WHAT TO PRODUCE> Please repeat the lines below, exactly and only, from the one that holds "- apply rstrip_id." through the one that holds "fetches, or the".

SUPPLIED MATERIAL START

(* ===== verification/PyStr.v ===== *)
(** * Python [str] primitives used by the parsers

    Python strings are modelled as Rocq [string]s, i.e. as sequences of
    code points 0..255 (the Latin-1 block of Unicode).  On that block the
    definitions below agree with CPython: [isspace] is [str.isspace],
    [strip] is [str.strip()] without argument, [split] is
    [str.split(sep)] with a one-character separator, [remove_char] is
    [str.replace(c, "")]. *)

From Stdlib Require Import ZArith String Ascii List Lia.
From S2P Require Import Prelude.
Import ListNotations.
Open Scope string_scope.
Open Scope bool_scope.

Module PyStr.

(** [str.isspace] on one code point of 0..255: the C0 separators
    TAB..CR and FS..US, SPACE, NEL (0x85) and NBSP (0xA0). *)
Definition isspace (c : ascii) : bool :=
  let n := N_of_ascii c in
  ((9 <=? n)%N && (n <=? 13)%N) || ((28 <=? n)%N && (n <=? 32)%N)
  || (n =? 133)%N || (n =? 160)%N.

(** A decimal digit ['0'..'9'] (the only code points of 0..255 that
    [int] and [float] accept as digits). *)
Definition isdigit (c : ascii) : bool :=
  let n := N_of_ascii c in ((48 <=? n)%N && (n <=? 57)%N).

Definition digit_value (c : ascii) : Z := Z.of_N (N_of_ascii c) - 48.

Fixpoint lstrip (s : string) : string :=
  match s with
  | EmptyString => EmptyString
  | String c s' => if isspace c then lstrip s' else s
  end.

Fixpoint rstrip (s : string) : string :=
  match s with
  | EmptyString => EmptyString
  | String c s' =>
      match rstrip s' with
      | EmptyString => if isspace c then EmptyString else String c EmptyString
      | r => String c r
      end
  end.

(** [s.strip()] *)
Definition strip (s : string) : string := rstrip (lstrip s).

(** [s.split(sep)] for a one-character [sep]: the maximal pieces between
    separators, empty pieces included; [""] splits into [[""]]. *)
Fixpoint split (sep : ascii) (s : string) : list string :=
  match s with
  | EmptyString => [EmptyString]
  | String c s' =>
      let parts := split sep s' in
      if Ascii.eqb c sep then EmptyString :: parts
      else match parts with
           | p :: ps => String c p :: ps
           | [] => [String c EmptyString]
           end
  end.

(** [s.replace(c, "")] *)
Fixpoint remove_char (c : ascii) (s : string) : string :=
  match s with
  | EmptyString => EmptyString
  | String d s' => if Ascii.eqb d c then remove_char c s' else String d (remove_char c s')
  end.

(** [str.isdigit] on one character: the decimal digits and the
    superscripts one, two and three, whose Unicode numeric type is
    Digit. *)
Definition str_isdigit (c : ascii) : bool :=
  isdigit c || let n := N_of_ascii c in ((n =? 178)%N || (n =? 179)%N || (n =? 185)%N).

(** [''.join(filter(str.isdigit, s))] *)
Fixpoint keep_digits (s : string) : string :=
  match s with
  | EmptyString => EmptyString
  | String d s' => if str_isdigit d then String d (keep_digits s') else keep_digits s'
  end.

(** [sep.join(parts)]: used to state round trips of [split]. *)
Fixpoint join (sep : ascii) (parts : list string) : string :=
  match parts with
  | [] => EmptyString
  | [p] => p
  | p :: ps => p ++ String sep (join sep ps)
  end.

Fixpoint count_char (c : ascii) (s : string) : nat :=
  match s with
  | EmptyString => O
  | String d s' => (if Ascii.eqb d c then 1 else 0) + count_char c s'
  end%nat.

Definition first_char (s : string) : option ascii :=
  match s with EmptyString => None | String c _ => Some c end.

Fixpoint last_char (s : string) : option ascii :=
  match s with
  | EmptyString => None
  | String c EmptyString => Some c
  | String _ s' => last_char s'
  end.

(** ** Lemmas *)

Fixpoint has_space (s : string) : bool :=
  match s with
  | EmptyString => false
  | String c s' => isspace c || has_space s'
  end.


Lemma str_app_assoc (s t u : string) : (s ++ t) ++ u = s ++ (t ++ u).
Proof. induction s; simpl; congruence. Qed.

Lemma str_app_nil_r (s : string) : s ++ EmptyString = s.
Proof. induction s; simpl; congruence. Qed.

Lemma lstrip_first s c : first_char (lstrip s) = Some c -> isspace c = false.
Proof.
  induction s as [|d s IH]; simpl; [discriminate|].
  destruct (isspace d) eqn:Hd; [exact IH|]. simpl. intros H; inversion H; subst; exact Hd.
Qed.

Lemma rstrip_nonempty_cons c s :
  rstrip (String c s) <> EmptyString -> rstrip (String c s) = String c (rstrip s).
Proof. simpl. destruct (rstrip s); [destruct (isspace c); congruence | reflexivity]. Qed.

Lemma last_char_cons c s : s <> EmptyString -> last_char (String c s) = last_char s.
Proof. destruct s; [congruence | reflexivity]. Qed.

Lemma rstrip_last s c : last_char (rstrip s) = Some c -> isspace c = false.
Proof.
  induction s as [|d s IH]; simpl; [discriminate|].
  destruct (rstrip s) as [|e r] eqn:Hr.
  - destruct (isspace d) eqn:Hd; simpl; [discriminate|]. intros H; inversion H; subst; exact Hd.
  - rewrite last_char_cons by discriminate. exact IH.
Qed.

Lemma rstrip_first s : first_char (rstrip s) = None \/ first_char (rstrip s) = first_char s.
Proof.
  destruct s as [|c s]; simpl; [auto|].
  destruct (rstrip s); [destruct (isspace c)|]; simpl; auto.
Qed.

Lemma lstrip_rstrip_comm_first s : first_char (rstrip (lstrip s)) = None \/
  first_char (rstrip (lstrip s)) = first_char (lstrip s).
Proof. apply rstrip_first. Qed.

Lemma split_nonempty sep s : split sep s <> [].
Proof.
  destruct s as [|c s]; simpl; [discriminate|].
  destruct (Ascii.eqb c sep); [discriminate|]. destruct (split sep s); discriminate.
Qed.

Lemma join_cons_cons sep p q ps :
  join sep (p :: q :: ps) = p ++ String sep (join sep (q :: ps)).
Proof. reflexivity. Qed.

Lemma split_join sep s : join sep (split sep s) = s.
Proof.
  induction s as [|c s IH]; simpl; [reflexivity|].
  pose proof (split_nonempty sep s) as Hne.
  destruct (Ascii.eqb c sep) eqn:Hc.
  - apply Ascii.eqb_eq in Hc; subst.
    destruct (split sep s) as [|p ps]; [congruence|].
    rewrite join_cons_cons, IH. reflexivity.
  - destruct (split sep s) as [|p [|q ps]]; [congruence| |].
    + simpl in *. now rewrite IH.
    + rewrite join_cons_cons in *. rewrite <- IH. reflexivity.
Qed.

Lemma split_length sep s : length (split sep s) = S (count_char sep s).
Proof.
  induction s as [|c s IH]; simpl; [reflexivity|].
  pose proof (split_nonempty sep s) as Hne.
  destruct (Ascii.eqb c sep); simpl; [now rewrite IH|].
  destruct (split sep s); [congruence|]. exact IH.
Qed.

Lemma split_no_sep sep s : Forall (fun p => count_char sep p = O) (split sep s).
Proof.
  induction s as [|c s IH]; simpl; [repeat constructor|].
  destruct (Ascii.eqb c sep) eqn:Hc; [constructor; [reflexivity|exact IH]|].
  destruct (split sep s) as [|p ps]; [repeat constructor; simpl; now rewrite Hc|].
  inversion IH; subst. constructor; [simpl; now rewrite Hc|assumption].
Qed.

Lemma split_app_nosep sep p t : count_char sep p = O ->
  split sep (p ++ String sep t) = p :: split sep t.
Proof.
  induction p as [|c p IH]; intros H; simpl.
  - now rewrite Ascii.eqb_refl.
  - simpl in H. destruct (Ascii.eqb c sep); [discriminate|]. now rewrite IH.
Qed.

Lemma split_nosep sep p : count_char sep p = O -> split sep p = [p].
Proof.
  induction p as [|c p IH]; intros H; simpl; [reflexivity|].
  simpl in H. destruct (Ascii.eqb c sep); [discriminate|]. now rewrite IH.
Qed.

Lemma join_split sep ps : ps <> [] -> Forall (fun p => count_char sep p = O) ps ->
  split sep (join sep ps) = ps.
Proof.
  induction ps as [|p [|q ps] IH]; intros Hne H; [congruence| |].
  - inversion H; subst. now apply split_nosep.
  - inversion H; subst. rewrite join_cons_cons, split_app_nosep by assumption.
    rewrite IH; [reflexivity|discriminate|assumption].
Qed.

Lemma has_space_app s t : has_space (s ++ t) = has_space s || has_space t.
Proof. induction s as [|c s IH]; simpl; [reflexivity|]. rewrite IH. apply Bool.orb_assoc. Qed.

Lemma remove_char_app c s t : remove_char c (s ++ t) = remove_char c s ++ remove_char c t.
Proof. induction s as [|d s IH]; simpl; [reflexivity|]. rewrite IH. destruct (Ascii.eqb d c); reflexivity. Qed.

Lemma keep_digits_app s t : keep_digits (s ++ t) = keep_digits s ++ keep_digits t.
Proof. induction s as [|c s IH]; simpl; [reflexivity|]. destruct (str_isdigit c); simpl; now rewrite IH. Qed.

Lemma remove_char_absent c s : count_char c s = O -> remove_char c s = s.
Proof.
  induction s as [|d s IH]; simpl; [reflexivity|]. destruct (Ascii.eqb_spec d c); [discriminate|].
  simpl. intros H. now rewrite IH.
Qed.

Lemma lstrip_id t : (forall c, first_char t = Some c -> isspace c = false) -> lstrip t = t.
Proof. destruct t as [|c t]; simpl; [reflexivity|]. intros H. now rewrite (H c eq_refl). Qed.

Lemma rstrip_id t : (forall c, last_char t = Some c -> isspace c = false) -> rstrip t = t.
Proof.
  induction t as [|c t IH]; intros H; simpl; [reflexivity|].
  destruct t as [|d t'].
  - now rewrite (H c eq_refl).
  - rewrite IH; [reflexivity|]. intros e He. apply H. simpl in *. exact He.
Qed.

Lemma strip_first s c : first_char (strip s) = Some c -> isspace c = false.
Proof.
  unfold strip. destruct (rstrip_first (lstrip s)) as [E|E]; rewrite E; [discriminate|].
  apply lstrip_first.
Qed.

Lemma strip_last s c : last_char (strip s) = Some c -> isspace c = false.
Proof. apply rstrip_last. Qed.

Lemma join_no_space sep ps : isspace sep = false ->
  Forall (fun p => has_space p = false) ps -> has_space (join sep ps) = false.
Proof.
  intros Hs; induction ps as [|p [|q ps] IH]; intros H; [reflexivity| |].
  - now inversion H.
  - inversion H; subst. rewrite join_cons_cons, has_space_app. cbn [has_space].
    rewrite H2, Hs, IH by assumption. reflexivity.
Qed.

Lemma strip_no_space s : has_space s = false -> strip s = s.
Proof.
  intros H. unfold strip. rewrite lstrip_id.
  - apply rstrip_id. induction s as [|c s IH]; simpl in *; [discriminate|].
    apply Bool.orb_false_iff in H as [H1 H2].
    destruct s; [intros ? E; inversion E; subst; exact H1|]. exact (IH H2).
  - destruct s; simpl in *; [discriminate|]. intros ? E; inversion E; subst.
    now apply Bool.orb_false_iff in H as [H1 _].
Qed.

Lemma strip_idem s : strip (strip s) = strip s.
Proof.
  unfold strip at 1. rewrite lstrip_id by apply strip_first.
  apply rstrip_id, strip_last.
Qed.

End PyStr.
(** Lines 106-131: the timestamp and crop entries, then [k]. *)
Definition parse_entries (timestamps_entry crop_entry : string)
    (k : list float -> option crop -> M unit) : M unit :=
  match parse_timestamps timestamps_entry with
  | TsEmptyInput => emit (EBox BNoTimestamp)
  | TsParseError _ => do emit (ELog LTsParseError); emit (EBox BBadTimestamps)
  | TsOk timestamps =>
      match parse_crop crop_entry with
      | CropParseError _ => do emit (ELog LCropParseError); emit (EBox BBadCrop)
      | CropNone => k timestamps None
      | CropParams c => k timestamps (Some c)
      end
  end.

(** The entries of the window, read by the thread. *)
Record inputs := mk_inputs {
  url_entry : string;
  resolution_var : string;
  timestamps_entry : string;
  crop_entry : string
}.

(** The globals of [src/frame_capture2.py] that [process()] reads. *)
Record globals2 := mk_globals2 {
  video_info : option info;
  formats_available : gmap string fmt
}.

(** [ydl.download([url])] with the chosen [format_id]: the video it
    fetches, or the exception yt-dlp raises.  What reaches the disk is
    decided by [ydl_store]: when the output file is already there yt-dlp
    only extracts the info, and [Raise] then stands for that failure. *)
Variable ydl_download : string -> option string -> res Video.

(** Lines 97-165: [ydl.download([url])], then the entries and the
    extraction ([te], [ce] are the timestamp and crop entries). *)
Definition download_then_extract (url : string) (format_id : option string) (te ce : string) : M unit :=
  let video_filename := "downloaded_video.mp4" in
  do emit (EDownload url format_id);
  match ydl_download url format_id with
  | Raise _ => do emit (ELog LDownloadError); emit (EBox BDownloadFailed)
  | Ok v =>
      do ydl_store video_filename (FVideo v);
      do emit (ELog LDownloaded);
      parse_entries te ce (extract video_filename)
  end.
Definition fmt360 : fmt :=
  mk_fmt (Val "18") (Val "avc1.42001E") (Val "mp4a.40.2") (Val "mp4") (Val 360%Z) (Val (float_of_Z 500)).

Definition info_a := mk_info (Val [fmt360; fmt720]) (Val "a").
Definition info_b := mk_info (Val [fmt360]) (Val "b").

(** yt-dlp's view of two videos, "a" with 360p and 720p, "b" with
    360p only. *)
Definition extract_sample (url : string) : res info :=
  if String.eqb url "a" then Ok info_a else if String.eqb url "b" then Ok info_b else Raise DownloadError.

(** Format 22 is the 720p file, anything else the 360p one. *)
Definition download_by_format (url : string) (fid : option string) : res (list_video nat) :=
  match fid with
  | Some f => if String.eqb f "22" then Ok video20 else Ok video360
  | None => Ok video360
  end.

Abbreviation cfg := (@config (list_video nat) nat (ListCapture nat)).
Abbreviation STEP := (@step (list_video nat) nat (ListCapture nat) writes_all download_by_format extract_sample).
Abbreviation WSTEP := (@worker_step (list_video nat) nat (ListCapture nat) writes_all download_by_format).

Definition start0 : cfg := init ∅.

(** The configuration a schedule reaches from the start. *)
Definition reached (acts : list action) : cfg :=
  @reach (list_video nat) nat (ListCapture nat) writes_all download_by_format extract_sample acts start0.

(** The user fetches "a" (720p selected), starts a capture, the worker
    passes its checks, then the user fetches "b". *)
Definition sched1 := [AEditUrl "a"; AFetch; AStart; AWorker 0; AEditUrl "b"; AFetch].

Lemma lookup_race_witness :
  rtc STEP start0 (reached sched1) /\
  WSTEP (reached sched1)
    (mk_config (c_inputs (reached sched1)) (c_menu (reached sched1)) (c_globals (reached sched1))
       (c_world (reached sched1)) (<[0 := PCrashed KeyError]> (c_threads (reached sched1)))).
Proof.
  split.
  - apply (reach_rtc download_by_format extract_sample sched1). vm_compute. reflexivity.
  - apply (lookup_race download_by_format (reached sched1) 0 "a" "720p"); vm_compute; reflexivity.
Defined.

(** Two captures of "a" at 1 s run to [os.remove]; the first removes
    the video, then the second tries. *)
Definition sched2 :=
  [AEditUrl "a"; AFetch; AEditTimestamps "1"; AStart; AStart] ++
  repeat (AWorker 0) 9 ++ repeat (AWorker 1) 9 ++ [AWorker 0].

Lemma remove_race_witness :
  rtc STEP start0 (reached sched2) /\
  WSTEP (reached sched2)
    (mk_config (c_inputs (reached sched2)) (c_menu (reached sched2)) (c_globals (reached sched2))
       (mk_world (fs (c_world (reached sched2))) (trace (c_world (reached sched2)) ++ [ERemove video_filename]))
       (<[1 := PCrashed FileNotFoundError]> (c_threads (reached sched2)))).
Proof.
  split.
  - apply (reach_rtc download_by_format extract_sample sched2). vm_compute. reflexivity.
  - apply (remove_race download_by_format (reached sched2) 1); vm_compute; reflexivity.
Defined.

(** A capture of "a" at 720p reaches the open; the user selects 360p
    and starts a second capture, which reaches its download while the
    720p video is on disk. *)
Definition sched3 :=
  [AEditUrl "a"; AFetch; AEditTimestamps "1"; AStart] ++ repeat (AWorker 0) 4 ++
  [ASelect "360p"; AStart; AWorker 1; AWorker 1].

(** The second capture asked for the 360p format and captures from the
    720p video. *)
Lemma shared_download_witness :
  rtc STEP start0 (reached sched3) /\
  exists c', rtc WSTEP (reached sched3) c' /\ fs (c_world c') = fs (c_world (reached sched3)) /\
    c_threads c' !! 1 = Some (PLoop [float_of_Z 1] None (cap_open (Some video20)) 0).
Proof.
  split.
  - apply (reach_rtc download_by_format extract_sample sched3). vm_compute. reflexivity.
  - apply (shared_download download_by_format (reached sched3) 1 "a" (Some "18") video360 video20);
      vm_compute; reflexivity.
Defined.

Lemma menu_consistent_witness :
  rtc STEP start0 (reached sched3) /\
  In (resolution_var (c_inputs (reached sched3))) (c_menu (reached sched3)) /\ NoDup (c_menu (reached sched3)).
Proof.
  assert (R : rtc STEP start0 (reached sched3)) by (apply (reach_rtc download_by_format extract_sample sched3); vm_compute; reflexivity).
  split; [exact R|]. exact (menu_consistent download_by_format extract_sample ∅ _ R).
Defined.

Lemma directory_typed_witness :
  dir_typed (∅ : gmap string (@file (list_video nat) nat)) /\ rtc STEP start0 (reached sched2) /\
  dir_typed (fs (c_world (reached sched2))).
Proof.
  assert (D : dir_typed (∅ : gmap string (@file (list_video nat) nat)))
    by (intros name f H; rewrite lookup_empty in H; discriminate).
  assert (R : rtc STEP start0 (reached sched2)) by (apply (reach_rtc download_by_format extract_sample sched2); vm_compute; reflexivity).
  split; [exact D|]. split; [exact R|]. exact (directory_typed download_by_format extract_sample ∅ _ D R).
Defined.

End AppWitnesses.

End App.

SUPPLIED MATERIAL END

ANSWER BELOW>
  - apply rstrip_id. induction s as [|c s IH]; simpl in *; [discriminate|].
    apply Bool.orb_false_iff in H as [H1 H2].
    destruct s; [intros ? E; inversion E; subst; exact H1|]. exact (IH H2).
  - destruct s; simpl in *; [discriminate|]. intros ? E; inversion E; subst.
    now apply Bool.orb_false_iff in H as [H1 _].
Qed.

Lemma strip_idem s : strip (strip s) = strip s.
Proof.
  unfold strip at 1. rewrite lstrip_id by apply strip_first.
  apply rstrip_id, strip_last.
Qed.

End PyStr.
(** Lines 106-131: the timestamp and crop entries, then [k]. *)
Definition parse_entries (timestamps_entry crop_entry : string)
    (k : list float -> option crop -> M unit) : M unit :=
  match parse_timestamps timestamps_entry with
  | TsEmptyInput => emit (EBox BNoTimestamp)
  | TsParseError _ => do emit (ELog LTsParseError); emit (EBox BBadTimestamps)
  | TsOk timestamps =>
      match parse_crop crop_entry with
      | CropParseError _ => do emit (ELog LCropParseError); emit (EBox BBadCrop)
      | CropNone => k timestamps None
      | CropParams c => k timestamps (Some c)
      end
  end.

(** The entries of the window, read by the thread. *)
Record inputs := mk_inputs {
  url_entry : string;
  resolution_var : string;
  timestamps_entry : string;
  crop_entry : string
}.

(** The globals of [src/frame_capture2.py] that [process()] reads. *)
Record globals2 := mk_globals2 {
  video_info : option info;
  formats_available : gmap string fmt
}.

(** [ydl.download([url])] with the chosen [format_id]: the video it
    fetches, or the exception yt-dlp raises.  What reaches the disk is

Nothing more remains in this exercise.